(* ===== verification/CgoKeys.v ===== *)
(** * The encryption bindings: keys ([pkg/ares/crypto/cgo])

    Contexts, serialization, the distributed key generation and the rounds of
    the evaluation keys, for one call with a context of its own and for calls
    that share a context.  Every operation is shown to free what it allocates
    and to use no object after it is freed. *)

From Stdlib Require Import ZifyBool.
From S2P Require Import Prelude Float64 HelperClient HelperServer CgoCore.
Import HelperClient HelperServer CgoCore.

#[local] Open Scope string_scope.
#[local] Open Scope list_scope.
#[local] Open Scope Z_scope.
#[local] Open Scope go_scope.
#[local] Open Scope cgo_scope.

Module CgoKeys.

Record ContractParams := mkContract {
  RingDim : Z;
  ScalingFactor : float64;
  Depth : Z;
  MinimalRotationKeys : bool;
  ProfileDim : Z;
  PayloadSlotCount : Z;
  EvalSumOnlyRotationKeys : bool
}.

(** [float64(uint64(1) << 50)]. *)
Definition scale50 : float64 := ldexp1 50.

(** [for bs < need { bs <<= 1 }] on [uint32]. *)
Fixpoint grow32 (fuel : nat) (bs need : Z) : option Z :=
  match fuel with
  | O => None
  | S fuel => if bs <? need then grow32 fuel (wrap32u (bs * 2)) need else Some bs
  end.

(** After 33 rounds the shifted value is 0 and stays 0. *)
Definition next_pow2 (need : Z) : option Z := grow32 34 1 (wrap32u need).

Definition DefaultContractParams (profileDim depth : Z) : option ContractParams :=
  let ringDim :=
    if 0 <? profileDim then (fun d => if d <? 1024 then 1024 else d) <$> next_pow2 (wrap64 (profileDim * 2)) else Some 1024 in
  (fun d => mkContract d scale50 (if depth =? 0 then 30 else depth) false 0 0 false) <$> ringDim.

Definition batch_size (p : ContractParams) : option Z :=
  if MinimalRotationKeys p && (0 <? ProfileDim p) && (0 <? PayloadSlotCount p) then
    next_pow2 (if ProfileDim p <? PayloadSlotCount p then PayloadSlotCount p else ProfileDim p)
  else if EvalSumOnlyRotationKeys p && (0 <? ProfileDim p) then next_pow2 (ProfileDim p)
  else Some 0.

Record IndexedEvalSumKey := mkIndexed { ix_Index : Z; ix_Key : bytes }.

Section keys.
Context {L : Type} `{CLib L}.

Definition requireNonEmptyBytes (name : string) (b : bytes) : G L unit :=
  require (negb (zlen b =? 0)) (name +:+ " is required (empty slice)").

(** ** Contexts *)

Definition createContractContext (params : ContractParams) : G L (handle KCtx) :=
  let ringDim := if RingDim params =? 0 then 1024 else RingDim params in
  let scalingFactor := if f64_eq (ScalingFactor params) f64_zero then scale50 else ScalingFactor params in
  let depth := if Depth params =? 0 then 30 else Depth params in
  match batch_size params with
  | None => gfault Diverges
  | Some bs =>
    let^ ctx := new_or "failed to create OpenFHE contract context" "CreateCKKSContext" []
      [VInt ringDim; VReal scalingFactor; VInt depth; VInt bs] in
    if MinimalRotationKeys params then
      let^ _ := call "SetMinimalRotationKeys" [cell ctx] [VInt (cint (ProfileDim params)); VInt (cint (PayloadSlotCount params))] in
      gret ctx
    else if EvalSumOnlyRotationKeys params then
      let^ _ := call "SetEvalSumOnlyRotationKeys" [cell ctx] [VInt (cint (ProfileDim params))] in gret ctx
    else gret ctx
  end.

Definition createBFVContractContext (params : BFVContractParams) : G L (handle KCtx) :=
  let ringDim := if BFVRingDim params =? 0 then 32768 else BFVRingDim params in
  let depth := if MultiplicativeDepth params =? 0 then 20 else MultiplicativeDepth params in
  let modulus := if PlaintextModulus params =? 0 then 65537 else PlaintextModulus params in
  let batch := if BatchSize params <=? 0 then ringDim / 2 else BatchSize params in
  new_or "failed to create OpenFHE BFV contract context" "CreateBFVContext" [] [VInt ringDim; VInt depth; VInt modulus; VInt (wrap32u batch)].

(** [ctx, err := create(params); if err != nil { return err }; defer
    C.FreeCryptoContext(ctx)]. *)
Definition with_context {A} (create : G L (handle KCtx)) (k : handle KCtx -> G L A) : G L A :=
  let^ ctx := create in defer^ cfree ctx in k ctx.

Task item:
Print, from the entries above, the line with "Module CgoKeys.", the line with "if 0 <? profileDim" and all lines between them, exactly and with nothing else.

Response box:
Module CgoKeys.

Record ContractParams := mkContract {
  RingDim : Z;
  ScalingFactor : float64;
  Depth : Z;
  MinimalRotationKeys : bool;
  ProfileDim : Z;
  PayloadSlotCount : Z;
  EvalSumOnlyRotationKeys : bool
}.

(** [float64(uint64(1) << 50)]. *)
Definition scale50 : float64 := ldexp1 50.

(** [for bs < need { bs <<= 1 }] on [uint32]. *)
Fixpoint grow32 (fuel : nat) (bs need : Z) : option Z :=
  match fuel with
  | O => None
  | S fuel => if bs <? need then grow32 fuel (wrap32u (bs * 2)) need else Some bs
  end.

(** After 33 rounds the shifted value is 0 and stays 0. *)
Definition next_pow2 (need : Z) : option Z := grow32 34 1 (wrap32u need).

Definition DefaultContractParams (profileDim depth : Z) : option ContractParams :=
  let ringDim :=
    if 0 <? profileDim then (fun d => if d <? 1024 then 1024 else d) <$> next_pow2 (wrap64 (profileDim * 2)) else Some 1024 in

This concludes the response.